責任の所在がちょっとずれてると思う:ここで責められるべきはコスト削減であって、プリント・オン・デマンドではないよ。もしお金を払う気があるなら、確かに素人には「本物」と見分けがつかないようなPoDの本も手に入る。例えば、Luluのリネンラップ付きハードカバー本、ダストジャケット、60#の未コートクリーム紙での「プレミアム」白黒印刷はかなり良い感じだよ。
うん、俺もその結論に傾いてる。自分の書いたものは出版してないけど、出版してる友達が何人かいるんだ。Luluから出てるやつは、安い「モデル」でも正直いい感じだよ。アマゾンのは、あんまり良くないけどね。もちろん、下手に組版したり編集したりすると質に影響するけど、これはPODとは関係ない話だね。

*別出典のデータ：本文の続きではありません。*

(* ===== verification/_CoqProject ===== *)
-Q . S2P
Prelude.v
Tlv.v
TlvValue.v
Message.v
Counter.v
Crypto.v
Exchange.v
Im.v
Session.v
SetupCode.v
Btp.v
Handler.v
Report.v
AccessControl.v
Events.v
Clusters.v
DataModel.v
NodeSafety.v
NodeAccess.v
NodeRead.v
NodeEvents.v
Groups.v
Fabrics.v
GroupKeys.v
FabricRows.v
GroupSend.v
GroupRx.v
CommCodec.v
Certs.v
X509.v
Attestation.v
Calendar.v
Commissioning.v
CommissioningRun.v
ImClient.v
Handshake.v
Spake.v
Pase.v
Commissioner.v
Case.v
CaseRun.v
CommissionerRun.v
OperationalRun.v
Dns.v
MdnsRecords.v
Resolve.v
Browse.v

多くのコメントの人たちと同じように、俺もアマゾンのオンデマンド印刷より出版社の版が好きなんだ。サムネイルから本がオンデマンド印刷だと分かると(PODの表紙はみんな原始的で基本的だから)、他の表紙画像をいろいろ見て、明らかにマスマーケットの出版社の製品を見つけるまで探し続けるよ。中古で、「良い」以上の状態のを買う。新しいPOD版よりも、中古のオリジナルの方が高くても払うよ。
俺がアマゾンで注文した最後の2冊の本はこんな感じだった。書籍1、印刷品質が低くてコードの部分がかろうじて読めるレベルで、表紙には「インド以外での再印刷は禁止」と書いてあった。書籍2、1ヶ月以上経っても発送の更新がなし。キャンセルリクエストを出したら却下されて、カスタマーサポートに連絡したけど(これがすごく大変だった)、そちらでもリクエストが却下された。さらに1週間経って、ランダムにキャンセルされて、印刷会社から非常に悪い製本の本が郵送されてきた。アマゾンは本のテムになっちゃったね。